[Saved data entries]
(** The loop of [bs_read]; each round takes at least one bit. *)
Fixpoint bs_read_loop (fuel : nat) (s : bs_t) (i_count i_result : Z) : outcome (Z * bs_t) :=
  match fuel with
  | O => Crash Diverge
  | S f =>
      if 0 <? i_count then
        if at_end s then Ret (i_result, s)
        else
          let i_shr := i_left s - i_count in
          let! b := get8 (mem s) (p s) in
          if 0 <=? i_shr then
            let! k := mask i_count in
            let i_result := i32 (Z.lor i_result (Z.land (Z.shiftr b i_shr) k)) in
            let s := mkBs (mem s) (p s) (p_end s) (i_left s - i_count) in
            Ret (i_result, if i_left s =? 0 then next_byte s else s)
          else
            let! k := mask (i_left s) in
            let i_result := i32 (Z.lor i_result (i32 (Z.shiftl (Z.land b k) (- i_shr)))) in
            bs_read_loop f (next_byte s) (i_count - i_left s) i_result
      else Ret (i_result, s)
  end.

Definition bs_read (s : bs_t) (i_count : Z) : outcome (Z * bs_t) :=
  bs_read_loop (S (Z.to_nat i_count)) s i_count 0.

Definition bs_read1 (s : bs_t) : outcome (Z * bs_t) :=
  if negb (at_end s) then
    let s := mkBs (mem s) (p s) (p_end s) (i_left s - 1) in
    let! b := get8 (mem s) (p s) in
    let i_result := Z.land (Z.shiftr b (i_left s)) 1 in
    Ret (i_result, if i_left s =? 0 then next_byte s else s)
  else Ret (0, s).

(** [while (bs_read1(s) == 0 && s->p < s->p_end && i < 32) i++]; at most 33 rounds. *)
Fixpoint count_zeros (fuel : nat) (s : bs_t) (i : Z) : outcome (Z * bs_t) :=
  match fuel with
  | O => Crash Diverge
  | S f =>
      let! (b, s) := bs_read1 s in
      if (b =? 0) && negb (at_end s) && (i <? 32) then count_zeros f s (i + 1) else Ret (i, s)
  end.

Definition bs_read_ue (s : bs_t) : outcome (Z * bs_t) :=
  let! (i, s) := count_zeros 33 s 0 in
  let! (v, s) := bs_read s i in
  Ret (i32 (i32 (Z.shiftl 1 i) - 1 + v), s).

(** ** Bits *)

Definition byte_bits (b : Z) : list bool := map (Z.testbit b) [7; 6; 5; 4; 3; 2; 1; 0].

(** The number a list of bits stands for. *)
Definition val (l : list bool) : Z := foldl (fun a b => 2 * a + Z.b2z b) 0 l.

(** The unread bytes and the unread bits. *)
Definition tail_bytes (s : bs_t) : list Z := drop (p s) (take (Z.to_nat (p_end s)) (mem s)).
Definition unread (s : bs_t) : list bool := drop (Z.to_nat (8 - i_left s)) (flat_map byte_bits (tail_bytes s)).

(** A reader inside its buffer. *)
Record bs_ok (s : bs_t) : Prop := {
  ok_bytes : Forall is_u8 (mem s);
  ok_left : 1 <= i_left s <= 8;
  ok_end : p_end s <= lenZ (mem s);
  ok_fresh : at_end s = true -> i_left s = 8 }.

* [INSTRUCTIONS TO FOLLOW]:
In the records above, find the lines containing "shiftr" and copy them.

* [EXPECTED ANSWER]:
            let i_result := i32 (Z.lor i_result (Z.land (Z.shiftr b i_shr) k)) in
    let i_result := Z.land (Z.shiftr b (i_left s)) 1 in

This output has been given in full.